AMALFI SABRINA; MOLINA GUIDO NICOLÁS; TABOGA OSCAR; ALFONSO VICTORIA

Congreso; XXX Congreso Brasileiro de Virologia XIV Encontro de Virologia do Mercosul; 2019

The baculovirus AcMNPV is an enveloped virus with a dsDNA genome and is a pathogen of insects. The budded virus (BV) is capable of transducing genes under the control of an adequate promoter in mammalian cells, although it cannot replicate its genome in this host. Among the applications of baculoviruses as a biotechnological tool in mammals, it is worth mentioning their use for vaccine development, gene delivery and as immunomodulators. BVs induce a strong innate immune response in mammals that is capable of generating an unspecific antiviral state, independent of TLR pathways. Our previous reports using a reporter BV showed that the cytoplasm is the main destination reached by their genome in different cell lines. Thus, this work aims to study the role of baculoviral cytoplasmic nucleic acids in the production of an antiviral state in non-immune mammalian cells. We studied the involvement of different cytosolic DNA sensors in murine and human cells infected with BV. We evaluated the production of cytokines by qPCR and antiviral activity by protection against stomatitis vesicular virus infection. In first place, we demonstrate that RNA Pol III does not participate in the establishment of the antiviral state.

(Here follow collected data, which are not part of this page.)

(** Only the header names a file includes matter to its preprocessing. *)
Lemma resolve_all_ext {Env : Type}
  (r1 r2 : include_form -> string -> Env -> option (list string * Env))
  (hs : list (include_form * string)) :
  (forall f p e, In (f, p) hs -> r1 f p e = r2 f p e) ->
  forall e, resolve_all r1 hs e = resolve_all r2 hs e.
Proof.
  induction hs as [|[f p] hs IH]; intros Hagree e; simpl; [reflexivity|].
  rewrite (Hagree f p e (or_introl eq_refl)).
  destruct (r2 f p e) as [[h e1]|]; [|reflexivity].
  rewrite IH; [reflexivity|].
  intros f' p' e' Hin. apply Hagree. now right.
Qed.

End PreprocessFacts.

(** ** Resolving header names in sequence *)

Module ResolveFacts.
Import Directive Unit Preprocess Toolchain.

Section Sequence.

Context {Env : Type}.
Variable resolve :
  include_form -> string -> Env -> option (list string * Env).

(** Resolution stops at the first header name that cannot be resolved:
    the names after it are never looked at. *)
Lemma resolve_all_first_missing
  (pre post : list (include_form * string)) (f : include_form)
  (p : string) :
  forall (e : Env) (r : list item * Env),
    resolve_all resolve pre e = Done r ->
    resolve f p (snd r) = None ->
    resolve_all resolve (pre ++ (f, p) :: post) e = MissingHeader f p.
Proof.
  induction pre as [|[g q] pre IH]; intros e r Hpre Hmiss; simpl in *.
  - injection Hpre as <-. simpl in Hmiss. now rewrite Hmiss.
  - destruct (resolve g q e) as [[h e1]|]; [|discriminate].
    destruct (resolve_all resolve pre e1) as [r1| |] eqn:R1;
      simpl in Hpre; try discriminate.
    injection Hpre as <-. simpl in Hmiss.
    now rewrite (IH e1 r1 R1 Hmiss).
Qed.


End Sequence.

(** With a stateless toolchain that has every header asked for, the unit
    is the headers' contents, one piece per name, and the state is
    untouched. *)
Lemma resolve_all_stateless {Env : Type}
  (content : include_form -> string -> option (list string))
  (hs : list (include_form * string)) (e : Env) :
  (forall h, In h hs -> content (fst h) (snd h) <> None) ->
  resolve_all (stateless content) hs e
  = Done (map (fun h => Header (fst h) (snd h) (content_of content h)) hs,
          e).
Proof.
  induction hs as [|[f p] hs IH]; intros Hall; simpl; [reflexivity|].
  unfold stateless at 1, content_of at 1. simpl.
  destruct (content f p) as [c|] eqn:C.
  - rewrite IH; [reflexivity|]. intros h Hin. apply Hall. now right.
  - exfalso. apply (Hall (f, p)); [now left | exact C].
Qed.

Lemma unit_lines_headers
  (content : include_form -> string -> option (list string))
  (hs : list (include_form * string)) :
  unit_lines (map (fun h => Header (fst h) (snd h) (content_of content h))
                  hs)
  = flat_map (content_of content) hs.
Proof.
  unfold unit_lines.
  induction hs as [|h hs IH]; cbn [map flat_map]; [reflexivity|].
  now rewrite IH.
Qed.

End ResolveFacts.

(** ** The model on the sample inputs *)

Module SampleFacts.
Import Source Lexer Directive Unit Preprocess Samples.

Example guarded_h_kinds :
  line_kinds guarded_h =
  [ OtherDirective "ifndef" " DEMO_H";
    OtherDirective "define" " DEMO_H";
    Include Angle "a.h";
    Text "int f(void);  ";
    Text " int g(void);";
    OtherDirective "endif" "";
    Blank ].
Proof. vm_compute. reflexivity. Qed.

Example guarded_h_has_guard :
  has_include_guard (line_kinds guarded_h) = true
  /\ has_pragma_once (line_kinds guarded_h) = false.
Proof. split; vm_compute; reflexivity. Qed.

Example once_h_has_pragma_once :
  has_include_guard (line_kinds once_h) = false
  /\ has_pragma_once (line_kinds once_h) = true.
Proof. split; vm_compute; reflexivity. Qed.

Example guarded_h_unsupported :
  preprocess guarded_toolchain guarded_h []
  = Unsupported (OtherDirective "ifndef" " DEMO_H").
Proof. vm_compute. reflexivity. Qed.

(** With every header at hand, [wrapper.h] becomes twelve pieces, one per
    header. *)
Example wrapper_h_all_resolved :
  match preprocess guarded_toolchain wrapper_h [] with
  | Done (its, seen) =>
      header_names its = includes wrapper_h
      /\ seen = include_paths wrapper_h
      /\ List.length (flat_map (fun it => match it with
                                          | Header _ _ c => c
                                          | OwnCode c => [c]
                                          end) its) = 12
  | _ => False
  end.
Proof. vm_compute. repeat split. Qed.

(** Included again in the state the first inclusion left, it contributes
    nothing more: the guards of the headers do the work. *)
Example wrapper_h_included_again :
  match preprocess guarded_toolchain wrapper_h (include_paths wrapper_h) with
  | Done (its, seen) =>
      header_names its = includes wrapper_h
      /\ seen = include_paths wrapper_h
      /\ flat_map (fun it => match it with
                             | Header _ _ c => c
                             | OwnCode c => [c]
                             end) its = []
  | _ => False
  end.
Proof. vm_compute. repeat split. Qed.

(** With one header out of reach, preprocessing stops at its name. *)
Example wrapper_h_missing_pass :
  preprocess (toolchain_without "mlir-c/Pass.h") wrapper_h []
  = MissingHeader Angle "mlir-c/Pass.h".
Proof. vm_compute. reflexivity. Qed.

End SampleFacts.

(** ** The header [wrapper.h] *)

Module Wrapper.
Import Source Chars Lexer Directive Unit Preprocess.
Import LexerFacts PreprocessFacts.

(** The text has no quote and no backslash: no string literal or character
    constant in which comment marks would have to be ignored, and no line
    spliced to the next one. *)
Lemma wrapper_h_no_quote :
  occurs (fun c => is_quote c || is_backslash c) wrapper_h = false.
Proof. vm_compute. reflexivity. Qed.

Lemma wrapper_h_size : String.length wrapper_h = 454.
Proof. vm_compute. reflexivity. Qed.

(** The lines of the header, classified. *)
Lemma wrapper_h_kinds :
  line_kinds wrapper_h =
  [ Comment; Comment; Comment; Blank;
    Include Angle "mlir-c/Support.h";
    Include Angle "mlir-c/IR.h";
    Include Angle "mlir-c/Registration.h";
    Include Angle "mlir-c/Transforms.h";
    Include Angle "mlir-c/Pass.h";
    Include Angle "mlir-c/IntegerSet.h";
    Include Angle "mlir-c/ExecutionEngine.h";
    Include Angle "mlir-c/Diagnostics.h";
    Include Angle "mlir-c/Conversion.h";
    Include Angle "mlir-c/BuiltinTypes.h";
    Include Angle "mlir-c/BuiltinAttributes.h";
    Include Angle "mlir-c/Dialect/LLVM.h" ].
Proof. vm_compute. reflexivity. Qed.

Lemma wrapper_h_own_code : own_code wrapper_h = [].
Proof. unfold own_code. rewrite wrapper_h_kinds. reflexivity. Qed.

Lemma wrapper_h_other_directives : other_directives wrapper_h = [].
Proof. unfold other_directives. rewrite wrapper_h_kinds. reflexivity. Qed.

Lemma wrapper_h_includes :
  includes wrapper_h = map (pair Angle) (include_paths wrapper_h).
Proof.
  unfold include_paths, includes. rewrite wrapper_h_kinds. reflexivity.
Qed.

(** Preprocessing the header is resolving its header names in order. *)
Lemma expand_wrapper_h {Env : Type}
  (resolve : include_form -> string -> Env -> option (list string * Env))
  (e : Env) :
  expand resolve (line_kinds wrapper_h) e
  = resolve_all resolve (includes wrapper_h) e.
Proof.
  unfold includes.
  apply expand_includes_only.
  - exact wrapper_h_own_code.
  - exact wrapper_h_other_directives.
Qed.

Lemma preprocess_wrapper_h {Env : Type}
  (resolve : include_form -> string -> Env -> option (list string * Env))
  (e : Env) :
  preprocess resolve wrapper_h e
  = resolve_all resolve (includes wrapper_h) e.
Proof. unfold preprocess. apply expand_wrapper_h. Qed.

Lemma wrapper_h_angle_prefix :
  Forall (fun h => fst h = Angle
                   /\ String.prefix "mlir-c/" (snd h) = true)
         (includes wrapper_h).
Proof.
  unfold includes. rewrite wrapper_h_kinds.
  repeat constructor.
Qed.

(** C1. The header paths the [#include] directives of [wrapper.h] refer to
    are, as a set, the twelve paths of the specification's section 6: each
    of the twelve is referred to by a directive, each directive refers to
    one of the twelve, and no directive is left whose header name could not
    be read. *)
Theorem include_set_is_section6 :
  List.length Spec.section6_paths = 12
  /\ (forall p : string,
        In p (include_paths wrapper_h) <-> In p Spec.section6_paths)
  /\ (forall args : string,
        ~ In ("include", args) (other_directives wrapper_h)).
Proof.
  split; [reflexivity|]. split.
  - intros p. unfold include_paths, includes.
    rewrite wrapper_h_kinds. reflexivity.
  - intros args. rewrite wrapper_h_other_directives. intros [].
Qed.

(** C2 as stated fails: the first line of [wrapper.h] opens a comment, and
    so the lines of the file, sixteen with the last, unterminated one, are
    not all [#include] directives. *)
Lemma not_every_line_is_an_include :
  nth_error (split_lines wrapper_h) 0 = Some "/**"
  /\ nth_error (line_kinds wrapper_h) 0 = Some Comment
  /\ List.length (line_kinds wrapper_h) = 16
  /\ ~ Forall (fun k => exists f p, k = Include f p)
              (line_kinds wrapper_h).
Proof.
  split; [vm_compute; reflexivity|].
  rewrite wrapper_h_kinds. split; [reflexivity|].
  split; [reflexivity|].
  intros H. inversion H as [|k ks [f [p Hk]] Hks]. discriminate Hk.
Qed.

(** C2, amended. The source tree is one header file.  The file has fifteen
    lines ended by a newline and a sixteenth, last line without one.  Its
    first three lines are a comment block, the fourth is blank, and the
    other twelve are [#include] directives; there is nothing else: the
    lines that are neither comment nor blank are exactly the directives,
    with no code and no other directive. *)
Theorem header_line_structure :
  List.length repository = 1
  /\ newline_count wrapper_h = 15
  /\ List.length (split_lines wrapper_h) = 16
  /\ line_kinds wrapper_h =
       repeat Comment 3 ++ [Blank]
       ++ map (Include Angle) (include_paths wrapper_h)
  /\ List.length (include_paths wrapper_h) = 12
  /\ significant (line_kinds wrapper_h)
     = map (Include Angle) (include_paths wrapper_h)
  /\ own_code wrapper_h = []
  /\ other_directives wrapper_h = [].
Proof.
  split; [reflexivity|].
  split; [vm_compute; reflexivity|].
  split; [rewrite split_lines_length; vm_compute; reflexivity|].
  unfold include_paths, includes, own_code, other_directives.
  rewrite wrapper_h_kinds. repeat split; reflexivity.
Qed.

We then studied the cGAS-STING pathway by CRISPR-Cas9 gene editing in murine cells and by trans-complementation of cGAS or cGAS and STING in HEK293 and HEK293 T (human epithelial cells), respectively. The results showed that STING was required for the establishment of an antiviral state in mammalian cells. Moreover, at least two different signaling pathways had an impact on STING and contributed to the baculovirus induced antiviral state. The detection of the viral genome by cGAS sensing induced the strongest cellular response and it was necessary for the production of IFN β. Additionally, the cGAS-independent STING activation produced an antiviral state in human epithelial cells where the production of IFN λ1 was involved. In conclusion, the results of this work show that the genome of the baculovirus AcMNPV has a relevant role in the establishment of an antiviral state and in the production of IFN I and III through its impact on the nucleic acids sensing pathway cGAS-STING.